Akamai, which recorded over 100 billion credential stuffing attacks for the period, said nearly 10 billion of those targeted games. Further, attackers also went after web applications, with 152 million attacks directed at the gaming industry (out of 10.6 billion such attacks recorded overall).
According to the annual report, published today, web app attacks mostly took the form of SQL injections, as well as Local File Inclusion (LFI) attacks. The reason mobile games and web-based games are "big SQLi and LFI targets," the report says, is because successful criminals can gain access to "usernames and passwords, account information, and anything game related that is stored on the server."
Games are also ripe for distributed denial-of-service (DDoS) attacks: More than 3,000 of the 5,600 unique DDoS attacks Akamai observed between July 2019 and June 2020 were aimed at gaming, making it "by far the most-targeted sector."
Unsurprisingly, the pandemic did not help matters.

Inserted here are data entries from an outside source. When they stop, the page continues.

(** X3: [_one_cone_search] does not catch what [utils.try_query] raises:
    when the position is understood and the request ends in an exception,
    the search raises that exception, after the one request and without
    decoding anything. *)
Theorem one_cone_search_propagates `{Externals}
    self coords radius service log position e :
  one_cone_search_coords coords log = (Return position, log) ->
  try_query_reply log service (get_params_of position radius)
    (_TIMEOUT self) (_RETRIES self) = Raise e ->
  _one_cone_search self coords radius service log
  = (Raise e,
     log ++ [CallTryQuery service (get_params_of position radius)
               (_TIMEOUT self) (_RETRIES self)]).
Proof.
  intros Hpos Hreply.
  rewrite (one_cone_search_run self coords radius service log position Hpos).
  now rewrite Hreply.
Qed.

Lemma one_cone_search_propagates_witness :
  _one_cone_search (Ext := Outage.ext) Cone (PStr "10 20") Sample.radius
    (service_descriptor Sample.service_url) []
  = (Raise Outage.exhausted,
     [] ++ [CallTryQuery (service_descriptor Sample.service_url)
              (get_params_of Sample.sky_10_20 Sample.radius) 3 3]).
Proof.
  apply (one_cone_search_propagates (H := Outage.ext) Cone (PStr "10 20")
           Sample.radius (service_descriptor Sample.service_url) []
           Sample.sky_10_20 Outage.exhausted).
  - reflexivity.
  - reflexivity.
Defined.

(** X4: for [query], a single string or [SkyCoord] is the same call as the
    one-element list that holds it, whatever the service, the radius and
    the keyword arguments are. *)
Theorem query_single_is_singleton `{Externals}
    self service coords radius kwargs :
  type_of coords = TStr \/ type_of coords = TSkyCoord ->
  query self service coords radius kwargs
  = query self service (PList [coords]) radius kwargs.
Proof.
  intros [Ht | Ht]; destruct coords; try discriminate Ht;
    unfold query; type_tests; reflexivity.
Qed.

Lemma query_single_is_singleton_witness :
  query (Ext := Sample.ext) Cone Sample.service_url (PStr "10 20")
    Sample.radius ∅
  = query (Ext := Sample.ext) Cone Sample.service_url
      (PList [PStr "10 20"]) Sample.radius ∅.
Proof.
  apply (query_single_is_singleton (H := Sample.ext)).
  left. reflexivity.
Defined.

(** X5: whatever its arguments, [query] does one of three things: it raises
    the assertion on the shape of [coords], it raises [UnboundLocalError]
    for [inradius], both with nothing called, or it hands one parameter
    mapping per position to the query loop.  It makes no request of its
    own, and the assertion on the lengths of line 69 is never what it
    raises before the loop. *)
Theorem query_outcomes `{Externals} self service coords radius kwargs log :
  query self service coords radius kwargs log
  = (Raise (AssertionError coords_message), log)
  \/ query self service coords radius kwargs log
     = (Raise (UnboundLocalError "inradius"), log)
  \/ exists cs,
       positions coords = Some cs
       /\ query self service coords radius kwargs log
          = hands_over self (service_descriptor service)
              (param_of radius <$> cs) log.
Proof.
  destruct (positions coords) as [cs|] eqn:Hc.
  - destruct (decide (type_of radius = TList)) as [Hr | Hr].
    + right; left. exact (query_list_radius _ _ _ _ _ _ _ Hc Hr).
    + right; right. exists cs. split; [reflexivity|].
      exact (query_scalar_radius _ _ _ _ _ _ _ Hc Hr).
  - left. exact (query_unrecognised_coords _ _ _ _ _ _ Hc).
Qed.

(** X6: a single cone search keeps the log it was given and adds at most one
    call to it, a [utils.try_query] with the timeout and the retries of the
    instance; it never enters the query loop. *)
Theorem one_cone_search_at_most_one_request `{Externals}
    self coords radius service log :
  (_one_cone_search self coords radius service log).2 = log
  \/ exists get_params,
       (_one_cone_search self coords radius service log).2
       = log ++ [CallTryQuery service get_params
                   (_TIMEOUT self) (_RETRIES self)].
Proof.
  destruct (one_cone_search_coords_cases coords log)
    as [[position Hpos] | [e Hpos]].
  - right. exists (get_params_of position radius).
    now rewrite (one_cone_search_run _ _ _ _ _ _ Hpos).
  - left. now rewrite (one_cone_search_no_position _ _ _ _ _ _ Hpos).
Qed.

"A notable spike in credential stuffing activity occurred as isolation protocols were instituted around the world," Akamai says in the report. "Much of the traffic was the result of criminals testing credentials from old data breaches in attempts to compromise new accounts created using existing username and password combinations."
Another point of concern is that gamers aren't concerned enough: Akamai's data, compiled in coordination with DreamHack, shows that while 55% of "frequent players" admitted to having had an account compromised, only 20% of them expressed being "worried" or "very worried" about it. A little over half (54%) of hacked players said they see security as a shared responsibility between players and game companies/creators.
Akamai stressed in last year's "State of the Internet" report that gaming was fast becoming a lucrative criminal target.
"Now, with 24 months of data, we can positively state that gamers are a prime target, and so are their online existences," it says in its 2020 report.